Трое детей, две девочки и мальчик, встали и поцеловали бабушку.
Потом они подошли попрощаться с г-ном кюре, который по четвергам обыкновенно обедал в замке.
Аббат Модюи посадил двоих ребят к себе на колени, длинными руками в черных рукавах обнял их и, притянув к себе детские головки отеческим жестом, поцеловал в лоб долгим нежным поцелуем.
Потом он спустил их на пол, и малыши удалились; мальчик впереди, девочки -- за ним.
-- Вы любите детей, господин кюре? -- сказала графиня.
-- Очень, сударыня.
Старая дама подняла на священника свои ясные глаза.
-- И... ваше одиночество никогда не было вам в тягость?
-- Иногда бывало.
Он помолчал, потом нерешительно продолжал:
-- Но я не был рожден для обыкновенной жизни.
-- Почему вы так думаете?
-- О, я отлично знаю! Я родился, чтобы быть священником, и последовал своему призванию.
Графиня продолжала смотреть на него.
-- Ну, господин кюре, расскажите же мне, расскажите, как вы решились отказаться от всего, что заставляет нас любить жизнь, от всего, что нас поддерживает и утешает.
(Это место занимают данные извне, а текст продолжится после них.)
(** What the EMAC does while the handler runs, at one look after the other; in the
    end it is not in the middle of a frame. *)
Definition settled (f : rxch -> rxch) : Prop := forall ext t q ar ps, rx_ok ext t q ar ps -> receiving (f t) = false.
Definition script_ok (dma : list (rxch -> rxch)) : Prop := Forall emac_rx dma /\ forall f, last dma = Some f -> settled f.

(** ** What the predicates look at *)

Lemma Forall2_impl_in {A B} (P Q : A -> B -> Prop) l k : (forall x y, x ∈ l -> y ∈ k -> P x y -> Q x y) -> Forall2 P l k -> Forall2 Q l k.
Proof.
  intros HPQ H. induction H as [| x y l k HP _ IH]; constructor; [apply HPQ; [left | left | done] |].
  apply IH. intros x' y' Hx Hy. apply HPQ; by right.
Qed.
(** A descriptor but for its link. *)
Definition core (bds : list txbd) (i : nat) : option txbd := td_set_next None <$> bds !! i.
Lemma core_eq bds bds' i : bds' !! i = bds !! i -> core bds' i = core bds i.
Proof. unfold core. by intros ->. Qed.
Lemma core_at bds bds' i d : core bds' i = core bds i -> bds !! i = Some d -> exists d', bds' !! i = Some d' /\ td_pbuf d' = td_pbuf d
  /\ td_bufptr d' = td_bufptr d /\ td_bufoff_len d' = td_bufoff_len d /\ td_flags d' = td_flags d.
Proof. unfold core. intros E Hd. rewrite Hd in E. destruct (bds' !! i) as [d' |]; [| done]. exists d'. by injection E. Qed.
Lemma core_bit f bds bds' i : core bds' i = core bds i -> bit f bds' i = bit f bds i.
Proof.
  unfold core, bit, word. intros E. destruct (bds' !! i) as [d' |], (bds !! i) as [d |]; try done. injection E as _ _ E _. cbn. by rewrite E.
Qed.

Lemma slot_ext bds m bds' m' i p : core bds' i = core bds i -> m' !! p = m !! p -> slot bds m i p -> slot bds' m' i p.
Proof.
  intros Hc Hm (d & b & Hd & Hp & Ha & Hb & Hbuf). destruct (core_at _ _ _ _ Hc Hd) as (d' & Hd' & Ep & Ea & _).
  exists d', b. by rewrite Hm, Ep, Ea.
Qed.
Lemma slots_ext bds m bds' m' c ps : (forall i, i ∈ c -> core bds' i = core bds i) -> (forall p, p ∈ ps -> m' !! p = m !! p) ->
  Forall2 (slot bds m) c ps -> Forall2 (slot bds' m') c ps.
Proof. intros Hb Hm. apply Forall2_impl_in. intros i p Hi Hp. apply slot_ext; auto. Qed.
Lemma slot_pbuf bds m i p d : slot bds m i p -> bds !! i = Some d -> td_pbuf d = Some p.
Proof. intros (d' & b & Hd & Hp & _) Hd'. congruence. Qed.
Lemma slot_buffers bds m c ps : Forall2 (slot bds m) c ps -> buffers m ps.
Proof. induction 1 as [| i p c ps (d & b & _ & _ & _ & Hb & Hbuf) _ IH]; constructor; eauto. Qed.
(* ===== verification/EmacRxBuf.v ===== *)
(** * The sizes of the receive buffers

    Every chain of buffers the driver starts with ends in one of 234 bytes, and a
    packet's buffers are replaced by a chain for as many bytes as they held: full
    ones and one with the rest.  The missing bytes of two short buffers of one packet
    come together in one buffer, so traffic decides how small a buffer can get; how
    small exactly is shown here. *)

From stdpp Require Import gmultiset.
From S2P Require Import Prelude Memp Pbuf Heap Net PbufRef PbufRope EmacTx EmacRx EmacRxOk EmacRxRun.

(** ** A run with one interrupt per frame *)

Fixpoint rx_frames (ls : list Z) (t : rxch) (w : copier) : option (rxch * copier) :=
  match ls with
  | [] => Some (t, w)
  | l :: ls => '(t, w) ← hdkif_rx_inthandler 9 [emac_receive (replicate (Z.to_nat l) 7); emac_finish] t w; rx_frames ls t w
  end.
Definition ring_sizes (t : rxch) : list Z := map (fun p => from_option sp_len 0 (ps_mem (rx_store t) !! p)) (ring_bufs t).

(** Frame lengths that bring the short buffers together: each frame but the short
    ones ends one byte into the buffer the missing bytes are to move to. *)
Definition merging_lengths : list Z :=
  [1025; 1259; 1259; 1259; 1259; 1259; 1259; 1259; 1259; 1259; 60; 1281; 769; 1259; 1259; 1259; 1259; 1259; 1259; 1259; 1259; 235;
   1281; 1281; 513; 1259; 1259; 1259; 1259; 1259; 1259; 1259; 491; 1281; 1281; 1281; 257; 1259; 1259; 1259; 1259; 1259; 1259; 747;
   1281; 1281; 1281; 1281; 60; 1259; 1259; 1259; 1259; 1259; 1003; 1281; 1281; 1281; 1281; 1281; 1259; 1259; 1259; 1259; 1259;
   1281; 1281; 1281; 1281; 1281; 1025; 1259; 1259; 1259; 1259; 60; 1281; 1281; 1281; 1281; 1281; 1281; 769; 1259; 1259; 1259; 235;
   1281; 1281; 1281; 1281; 1281; 1281; 1281; 513; 1259; 1259; 491; 1281; 1281; 1281; 1281; 1281; 1281; 1281; 1281; 257; 1259; 747;
   1281; 1281; 1281; 1281; 1281; 1281; 1281; 1281; 1281; 60; 1003;
   (* the ring turns until the small buffer is first *)
   1281; 1281; 1281; 1281; 1281; 1281; 1281; 1281; 1281; 1025].

Lemma merging_sizes : (r ← rx_frames merging_lengths ex_rx []; Some (ring_sizes (fst r))) = Some (36 :: replicate 59 256).
Proof. vm_compute. reflexivity. Qed.

Lemma one_frame_script f : script_ok [emac_receive f; emac_finish].
Proof. split; [repeat constructor; apply emac_receive_rx || apply emac_finish_rx |]. intros g [= <-]. apply emac_finish_settled. Qed.
Lemma rx_frames_run ls : forall t w t' w', rx_run t w -> rx_frames ls t w = Some (t', w') -> rx_run t' w'.
Proof.
  induction ls as [| l ls IH]; intros t w t' w' Hr E; [by injection E as -> -> |]. cbn [rx_frames] in E.
  destruct (hdkif_rx_inthandler _ _ _ _) as [[t1 w1] |] eqn:E1; [| done]. apply (IH t1 w1); [| done].
  apply (rx_interrupts t w _ 9 _ _ Hr (one_frame_script _) ltac:(done) E1).
Qed.
Lemma ex_rx_run : rx_run ex_rx ([] : copier).
Proof. apply (rx_starts ex_rx_ram ex_rx_store); [done | exact ex_rx_store_ok | vm_compute; lia | done | exact ex_rx_init]. Qed.

(** ** The bound *)

Lemma head_size (r : option (rxch * copier)) n l : (x ← r; Some (ring_sizes (fst x))) = Some (Zpos n :: l) ->
  exists t w p b, r = Some (t, w) /\ head (ring_bufs t) = Some p /\ ps_mem (rx_store t) !! p = Some b /\ sp_len b = Zpos n.
Proof.
  destruct r as [[t w] |]; [| done]. intros [= E]. cbn [fst] in E. unfold ring_sizes in E. destruct (ring_bufs t) as [| p ps] eqn:Eb; [done |].
  injection E as Ep _. destruct (ps_mem (rx_store t) !! p) as [b |] eqn:Hp; [| done]. exists t, w, p, b. by rewrite Eb.
Qed.

(** One buffer of many holds what the others leave of the sum. *)
Lemma room_share m ps p b : buffers m ps -> p ∈ ps -> m !! p = Some b ->
  room m ps - 256 * (Z.of_nat (length ps) - 1) <= sp_len b <= 256.
Proof.
  intros Hb [l1 [l2 ->]]%list_elem_of_split Hp. pose proof Hb as [H1 H2]%Forall_app. apply Forall_cons in H2 as [(b' & Hb' & (_ & _ & _ & Hl & _)) H2].
  assert (b' = b) as -> by congruence. pose proof (room_bounds _ _ H1). pose proof (room_bounds _ _ H2).
  rewrite (room_app m l1 (p :: l2)), length_app. cbn [length]. change (room m (p :: l2)) with (from_option sp_len 0 (m !! p) + room m l2).
  rewrite Hp. cbn [from_option]. unfold PBUF_POOL_BUFSIZE_ALIGNED in Hl. lia.
Qed.

(** C14. Sizes of the receive buffers.  In any run of the driver every buffer of the
    ring keeps between 36 and 256 bytes, so the Ethernet and IP headers of a packet
    (34 bytes) are always in its first buffer.  The bound is reached: there is a
    run with frames of 60 to 1281 bytes only after which the next frame starts in a
    buffer of 36 bytes, where the header of a UDP datagram (up to byte 42) does not
    fit. *)
Theorem hdkif_rx_buffer_sizes :
  (forall W (HU : Upper W) (HO : UpperOk W) t (w : W) p, rx_run t w -> p ∈ ring_bufs t ->
     exists b, ps_mem (rx_store t) !! p = Some b /\ 36 <= sp_len b <= 256)
  /\ exists t (w : copier) p b, rx_run t w /\ rx_frames merging_lengths ex_rx [] = Some (t, w)
     /\ head (ring_bufs t) = Some p /\ ps_mem (rx_store t) !! p = Some b /\ sp_len b = 36.
Proof.
  split.
  - intros W HU HO t w p Hrun Hin. destruct (rx_run_ok t w Hrun) as (q & (ar & ps & Hok) & _). rewrite (proj2 (ring_eq _ _ _ _ _ Hok)) in Hin.
    pose proof (slot_buffers _ _ _ _ (rk_slots _ _ _ _ _ Hok)) as Hb. destruct (proj1 (Forall_forall _ _) Hb p Hin) as (b & Hp & _).
    exists b. split; [done |]. pose proof (room_share _ _ _ _ Hb Hin Hp) as Hs. rewrite (rk_room _ _ _ _ _ Hok), (rk_count _ _ _ _ _ Hok) in Hs.
    unfold RX_ROOM, RX_BUFS, MAX_RX_PBUF_ALLOC, PBUF_LEN_MAX, MAX_TRANSFER_UNIT in Hs. lia.
  - destruct (head_size _ _ _ merging_sizes) as (t & w & p & b & Er & Eb & Hp & Hl). exists t, w, p, b.
    split; [exact (rx_frames_run _ _ _ _ _ ex_rx_run Er) |]. repeat split; assumption.
Qed.

Lemma hdkif_rx_buffer_sizes_witness : exists p b, head (ring_bufs ex_rx) = Some p /\ ps_mem (rx_store ex_rx) !! p = Some b /\ 36 <= sp_len b <= 256.
Proof.
  assert (Hh : exists p, head (ring_bufs ex_rx) = Some p) by (eexists; vm_compute; reflexivity). destruct Hh as [p Hh].
  destruct (proj1 hdkif_rx_buffer_sizes copier _ _ ex_rx [] p ex_rx_run) as (b & Hb & Hl); [by apply list_elem_of_lookup_2 with 0%nat; rewrite <- head_lookup |].
  exists p, b. split; [exact Hh |]. split; [exact Hb | exact Hl].
Defined.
Кто повлиял на вас, убедив свернуть с обычного пути жизни, с пути брака и семьи? Вы не фанатик, не экзальтированный, не мрачный и не унылый человек. Быть может, какое-нибудь событие или горе побудило вас дать обет вечного отречения?
Аббат Модюи встал и подошел к камину. Потом сел опять и протянул к огню ноги в грубых башмаках, какие носят деревенские священники. Он все еще, казалось, не решался ответить.
Это был высокий седой старик. Уже двадцать лет обслуживал он общину Сент-Антуан-дю-Роше. Крестьяне говорили про него: "Вот хороший человек!"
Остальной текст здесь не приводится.